I miti prometeici si congiungono sia, come salta subito all’occhio, per le buone disposizioni di Prometeo verso il genere umano, sia per l’essere causa indiretta di sventure e per la compensazione di tali Pene con inganni: nel mito narrato da Esiodo, abbiamo visto, è la Speranza che, tramite inganni che rendono sopportabili la Vecchiaia, la Fatica, la Malattia, la Pazzia, il Vizio e la Passione, evita il suicidio degli uomini; nel mito del Protagora seppure Prometeo doni il fuoco e le tecniche ed indirettamente faccia sì che Zeus distribuisca la tecnica politica, d’altro canto è proprio quest’ultima che ha in sé la guerra extra-specifica ed intra-specifica. Anche qui v’è una Speranza che inganna e rende sopportabili le Pene che affliggono i mortali: la speranza che la politica, nella fattispecie quella democratica, possa scongiurare gli agguati delle fiere e possa condurre alla pace, tramite pudore e giustizia; una speranza che copre con l’inganno la verità della guerra come parte inscindibile della tecnica politica.

Note
1. Platone, Protagora, 320c segg., nell’ed. Laterza (Roma-Bari 2007) pagg. 27-33.

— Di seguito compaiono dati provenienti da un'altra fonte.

(* ===== verification/Registration.v ===== *)
(** * Self-registration of the controller: Start, register and Close

    pkg/oim-controller/controller.go: a goroutine with a select loop, one more
    goroutine per registration, and two channels.  The goroutines are a step
    relation; a registration itself is a program that dials and calls SetValue. *)
From S2P Require Import Prelude GoStrings Errors Messages RegistryPath GRPC Registry Effects Controller.
Import oimcontroller.

(** ** One registration *)

Inductive regE : Type → Type :=
| DialRegistry (address : string) : regE (result ())
| SetValue_ (in_ : SetValueRequest) : regE (result ())
| CloseRegistry : regE ().

(** After a failed [grpc.DialContext] the code goes on with a nil connection. *)
Definition register {Creds} (c : Controller Creds) : go regE () :=
  pbind (λ r, match r with
    | Ok _ =>
        Vis (SetValue_ (MkSetValueRequest
               (Some (MkValue (controllerID c +:+ "/" +:+ RegistryAddress) (controllerAddr c))))) (λ _,
          Vis CloseRegistry (λ _, Ret (Ok ())))
    | Err _ => Ret (Panic "nil pointer dereference: conn")
    | Panic w => Ret (Panic w)
    end) (trigger (DialRegistry (registryAddress c))).

(** ** The goroutines *)

(** A goroutine that registers is in the call, or waits to send on [done]. *)
Inductive reg_call := Calling | Sending.

Record reg_state := MkRegState {
  again : bool;             (** the timer is set, and its event was not taken yet *)
  calls_ : list reg_call;   (** goroutines that register *)
  stopped : bool;           (** the channel [stop] is closed *)
  looping : bool;           (** the select loop has not returned *)
  registered : nat          (** calls of [register] that returned *)
}.

(** [Start]: nothing without a registry, otherwise the first timer fires at once. *)
Definition Start_ {Creds} (c : Controller Creds) : option reg_state :=
  if decide (registryAddress c = "") then None else Some (MkRegState true [] false true 0).

(** What the program does by itself. *)
Inductive reg_step : reg_state → reg_state → Prop :=
| reg_stop cs a n : (** case <-stop *)
    reg_step (MkRegState a cs true true n) (MkRegState a cs true false n)
| reg_again cs st n : (** case <-again: a goroutine starts *)
    reg_step (MkRegState true cs st true n) (MkRegState false (cs ++ [Calling]) st true n)
| reg_called pre post a st l n : (** [register] returns *)
    reg_step (MkRegState a (pre ++ Calling :: post) st l n) (MkRegState a (pre ++ Sending :: post) st l (S n))
| reg_done pre post a st n : (** case <-done: the timer is set again *)
    reg_step (MkRegState a (pre ++ Sending :: post) st true n) (MkRegState true (pre ++ post) st true n).

(** [Close] closes the channel. *)
Inductive reg_close : reg_state → reg_state → Prop :=
| reg_close_ a cs l n : reg_close (MkRegState a cs false l n) (MkRegState a cs true l n).

(** The second half of [Close] waits for the loop. *)
Definition closed (s : reg_state) : Prop := stopped s = true ∧ looping s = false.

Inductive reg_reach (s0 : reg_state) : reg_state → Prop :=
| reach_refl : reg_reach s0 s0
| reach_step s s' : reg_reach s0 s → reg_step s s' → reg_reach s0 s'
| reach_close s s' : reg_reach s0 s → reg_close s s' → reg_reach s0 s'.

(** ** Invariant *)

Definition reg_inv (s : reg_state) : Prop :=
  (if again s then calls_ s = [] else ∃ c, calls_ s = [c]) ∧ (stopped s = false → looping s = true).

Lemma singleton_middle {A} (pre post : list A) x c : pre ++ x :: post = [c] → pre = [] ∧ post = [] ∧ x = c.
Proof. destruct pre as [|y [|z pre]]; [intros [= -> ->]; done|done|done]. Qed.

Lemma reg_inv_step s s' : reg_inv s → reg_step s s' → reg_inv s'.
Proof.
  intros [Ha Hs] Hstep. destruct Hstep as [cs a n|cs st n|pre post a st l n|pre post a st n]; unfold reg_inv in *; cbn in *.
  - done.
  - subst cs. split; [by exists Calling|done].
  - destruct a; [by destruct pre|]. destruct Ha as [c Hc]. apply singleton_middle in Hc as (-> & -> & _).
    split; [by exists Sending|done].
  - destruct a; [by destruct pre|]. destruct Ha as [c Hc]. by apply singleton_middle in Hc as (-> & -> & _).
Qed.

Lemma reg_reach_inv {Creds} (c : Controller Creds) s0 s : Start_ c = Some s0 → reg_reach s0 s → reg_inv s.
Proof.
  unfold Start_. case_decide; [done|]. intros [= <-]. induction 1 as [|s s' _ IH Hstep|s s' _ IH Hclose].
  - done.
  - by eapply reg_inv_step.
  - destruct Hclose. destruct IH as [Ha _]. split; done.
Qed.

Lemma reg_inv_progress s : reg_inv s → stopped s = false → ∃ s', reg_step s s'.
Proof.
  destruct s as [[] cs st l n]; intros [Ha Hl] Hst; cbn in *; subst st; rewrite Hl by done.
  - eexists. constructor.
  - destruct Ha as [[] ->]; eexists.
    + apply (reg_called [] []).
    + apply (reg_done [] []).
Qed.

(** How many steps until the next registration has returned. *)
Definition distance (s : reg_state) : nat :=
  match again s, calls_ s with
  | false, [Sending] => 3
  | true, _ => 2
  | false, _ => 1
  end.

Lemma reg_step_distance s s' :
  reg_inv s → stopped s = false → reg_step s s' →
  stopped s' = false ∧ (registered s' = S (registered s) ∨ registered s' = registered s ∧ (S (distance s') = distance s)%nat).
Proof.
  intros [Ha Hl] Hst Hstep. destruct Hstep as [cs a n|cs st n|pre post a st l n|pre post a st n]; cbn in *; [done| | |].
  - subst cs. auto.
  - auto.
  - destruct a; [by destruct pre|]. destruct Ha as [c Hc]. apply singleton_middle in Hc as (-> & -> & <-). cbn. auto.
Qed.


Definition reg_controller : Controller () :=
  MkController (Some ()) "dns:///registry:8999" Minute "host-0" "tcp://10.0.0.1:8999" "" None "" None.


(** [Close] waits for the loop only: if a registration is in progress at that time,
    its goroutine is left behind.  It can finish the call but then sends on a
    channel that nobody receives from any more. *)
Theorem Close_leaks_goroutine :
  ∃ s, reg_reach (MkRegState true [] false true 0) s ∧ closed s ∧ calls_ s = [Sending] ∧ ∀ s', ¬ reg_step s s'.
Proof.
  exists (MkRegState false [Sending] true false 1). split_and!; [|done..|].
  - eapply reach_step; [|apply (reg_called [] [])].
    eapply reach_step; [|apply reg_stop]. eapply reach_close; [|apply reg_close_].
    eapply reach_step; [apply reach_refl|]. apply (reg_again []).
  - intros s' H. inversion H; subst.
    match goal with E : _ ++ _ :: _ = _ |- _ => by apply singleton_middle in E as (_ & _ & ?) end.
Qed.

(** A registration sets exactly the address of this controller, over a connection
    that is closed again; but if the connection cannot be set up, the code goes on
    without one and panics. *)
Lemma register_spec {Creds S} (c : Controller Creds) (serve : ∀ B, regE B → S → S * B) s :
  let path := controllerID c +:+ "/address" in
  match serve _ (DialRegistry (registryAddress c)) s with
  | (s1, Ok u) =>
      let set := SetValue_ (MkSetValueRequest (Some (MkValue path (controllerAddr c)))) in
      let '(s2, r) := serve _ set s1 in
      trace serve (register c) s = [Io (DialRegistry (registryAddress c)) (Ok u); Io set r; Io CloseRegistry ()] ∧
      (run serve (register c) s).2 = Ok ()
  | (s1, r) => trace serve (register c) s = [Io (DialRegistry (registryAddress c)) r] ∧
               panics (run serve (register c) s).2 = true
  end.
Proof.
  cbv zeta. unfold register, trigger. rewrite trace_bind, run_bind. cbn [trace run].
  destruct (serve _ (DialRegistry _) s) as [s1 [u|e|w]]; [|done..]. cbn [trace run app].
  destruct (serve _ (SetValue_ _) s1) as [s2 r]. destruct (serve _ CloseRegistry s2) as [s3 []]. done.
Qed.

(** ** Registration and proxy together *)

Section System.
Context {DB : Type} {RD : RegistryDB DB} {RDL : RegistryDBLaws DB} {Creds : Type} (c : Controller Creds).

(** The registry at the other end; [ctx] is how it sees this controller. *)
Definition serve_registry (ctx : context) : ∀ B, regE B → DB → DB * B := λ B e,
  match e in regE B return DB → DB * B with
  | DialRegistry _ => λ db, (db, Ok ())
  | SetValue_ in_ => SetValue ctx in_
  | CloseRegistry => λ db, (db, ())
  end.

Lemma run_register ctx db :
  wf_element (controllerID c) → getPeer ctx = Ok ("controller." +:+ controllerID c) →
  run (serve_registry ctx) (register c) db =
    (Store (controllerID c +:+ "/" +:+ RegistryAddress) (controllerAddr c) db, Ok ()).
Proof.
  intros Hid Hpeer. unfold register, trigger. cbn [pbind run serve_registry]. unfold SetValue, SetValue_check.
  cbn [SetValue_Value Path Value_].
  change (controllerID c +:+ "/" +:+ RegistryAddress) with (JoinRegistryPath [controllerID c; RegistryAddress]).
  rewrite SplitRegistryPath_Join by (apply Forall_cons_2; [done|apply Forall_cons_2; [by repeat split|done]]). cbn [mbind result_mbind result_bind].
  rewrite decide_False by done. rewrite Hpeer. cbn [mbind result_mbind result_bind].
  assert (set_allowed ("controller." +:+ controllerID c) [controllerID c; RegistryAddress] = true) as ->; [|done].
  apply orb_true_iff. right. apply andb_true_iff. split; by apply bool_decide_true.
Qed.

(** C9. Registering makes a controller reachable: once a controller with a valid ID has
    registered over a connection that carries its own certificate, every call of its
    host is forwarded to the address it registered, with a check that the server
    there has the certificate of this controller; nothing else in the registry
    changes. *)
Theorem registered_controller_reachable ctx (db : DB) hctx md method :
  db_wf db → wf_element (controllerID c) → controllerAddr c ≠ "" →
  getPeer ctx = Ok ("controller." +:+ controllerID c) →
  getPeer hctx = Ok ("host." +:+ controllerID c) → ctx_metadata hctx = Some md →
  md !! "controllerid" = Some [controllerID c] → HasPrefix method "/oim.v0.Registry/" = false →
  ∃ db', run (serve_registry ctx) (register c) db = (db', Ok ()) ∧
    (∀ k, k ≠ controllerID c +:+ "/address" → Lookup k db' = Lookup k db) ∧
    ∃ d, Connect hctx method db' = Ok d ∧ dial_address d = controllerAddr c ∧
      dial_ServerName d = "controller." +:+ controllerID c.
Proof.
  intros Hwf Hid Haddr Hpeer Hhost Hmd Hctl Hmethod. rewrite run_register by done. eexists. split; [done|]. split.
  - intros k Hk. rewrite Lookup_Store by done. rewrite decide_False; [done|]. intros Heq. apply Hk. by rewrite <-Heq.
  - unfold Connect. rewrite Hmethod, Hmd, Hctl, Hhost. cbn [mbind result_mbind result_bind].
    rewrite HasPrefix_app, TrimPrefix_app, bool_decide_true by done. cbn [negb orb].
    assert (Lookup (controllerID c +:+ "/" +:+ RegistryAddress)
      (Store (controllerID c +:+ "/" +:+ RegistryAddress) (controllerAddr c) db) = controllerAddr c) as ->
      by (rewrite Lookup_Store by done; by rewrite decide_True).
    rewrite decide_False by done. by eexists.
Qed.
End System.

Definition host_context : context :=
  RegistryClientContext (MkContext None (Some {["controllerid" := ["host-0"]]})) "host.host-0".

Lemma registered_controller_reachable_witness :
  ∃ db', run (serve_registry (RegistryClientContext (MkContext None None) "controller.host-0"))
      (register reg_controller) example.db0 = (db', Ok ()) ∧
    (∀ k, k ≠ "host-0/address" → Lookup k db' = Lookup k example.db0) ∧
    ∃ d, Connect host_context "/oim.v0.Controller/MapVolume" db' = Ok d ∧
      dial_address d = "tcp://10.0.0.1:8999" ∧ dial_ServerName d = "controller.host-0".
Proof.
  apply (registered_controller_reachable reg_controller _ example.db0 host_context {["controllerid" := ["host-0"]]});
    [apply example_wf|by repeat split|done..].
Defined.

2. A maggior comprensione di come e chi in realtà intervenisse nelle assemblee ateniesi del V secolo a. C. : «È assai improbabile che imbecilli o incompetenti avessero parte significativa negli affari pubblici, più di quanto non avvenga nel mondo d’oggi. Di per sé, l’assemblea era assai meno incompetente di quanto generalmente si supponga; se un cittadino partecipava anche a solo metà del numero minimo di sessioni annuali, assisteva a una ventina di dibattiti sostenuti dalle persone più abili nello stato. […] Inoltre, si svolgevano veri e propri dibattiti, nel corso dei quali era impossibile far ricorso a discorsi preparati a priori. Gli oratori dovevano improvvisare risposte estemporanee a domande e argomentazioni precise da parte degli oppositori; né si avevano irresponsabili esibizionismi ma solo controversie affrontate con serietà, che portavano immediatamente a votazioni di conseguenza decisive per gli oratori e l’uditorio. Supponendo che ogni individuo presente all’assemblea avesse assistito a discussioni del genere per soli dieci anni in media, ci si renderà conto che quest’esperienza da sola bastava a formare un notevole corpo di votanti, con ogni probabilità più illuminato ed esperto di ogni altro gruppo del genere nel corso della storia» (D. Kagan, Pericle di Atene e la nascita della democrazia, Mondadori, Milano 1991, pagg. 75-76). Ci viene così presentata l’assemblea come unica insegnante della tecnica politica.
3. Cfr. Esiodo, Le opere e i giorni (Erga), vv. 42-105, in Id., Opere, ed. Mondadori (Classici Collezione 2007), pp. 57-59.
4. R. Graves, I miti greci, Longanesi, Milano 2006, pag. 130.
5. Roland Barthes così sintetizza la questione: «Il mito non si definisce in base all’oggetto del suo messaggio, ma dal modo in cui lo proferisce: ci sono limiti formali al mito, non ce ne sono di sostanziali» (R. Barthes, I miti d’oggi, Einaudi, Torino 1994, pag. 191). Tuttavia, se è vero che, proseguendo il discorso di Barthes, tutto può essere mito, l’impostazione di quel saggio lascia trapelare una certa confusione tra mito e moda; tale sovrapposizione, a mio avviso, è scorretta, fosse solo perché questa è invischiata nel tempo, quando il mito, invece, in qualche modo vi si sottrae. L’obiezione di fondo che si potrebbe rivolgere al libro di Barthes è la seguente: leggendo, per esempio, i miti greci riusciamo a comprendere, almeno un po’, di cosa si parli; leggendo, per contro, i miti d’oggi del tuo saggio sfido chiunque a ricordare cosa siano tutti gli oggetti dei vari capitoli e a comprendere quale senso essi abbiamo ‘oggi’ (per restare in tema) per noi.
6. Protagora, 322b.
7. Protagora, 322d, nell’ed. Laterza (Roma-Bari 2007) pag. 31.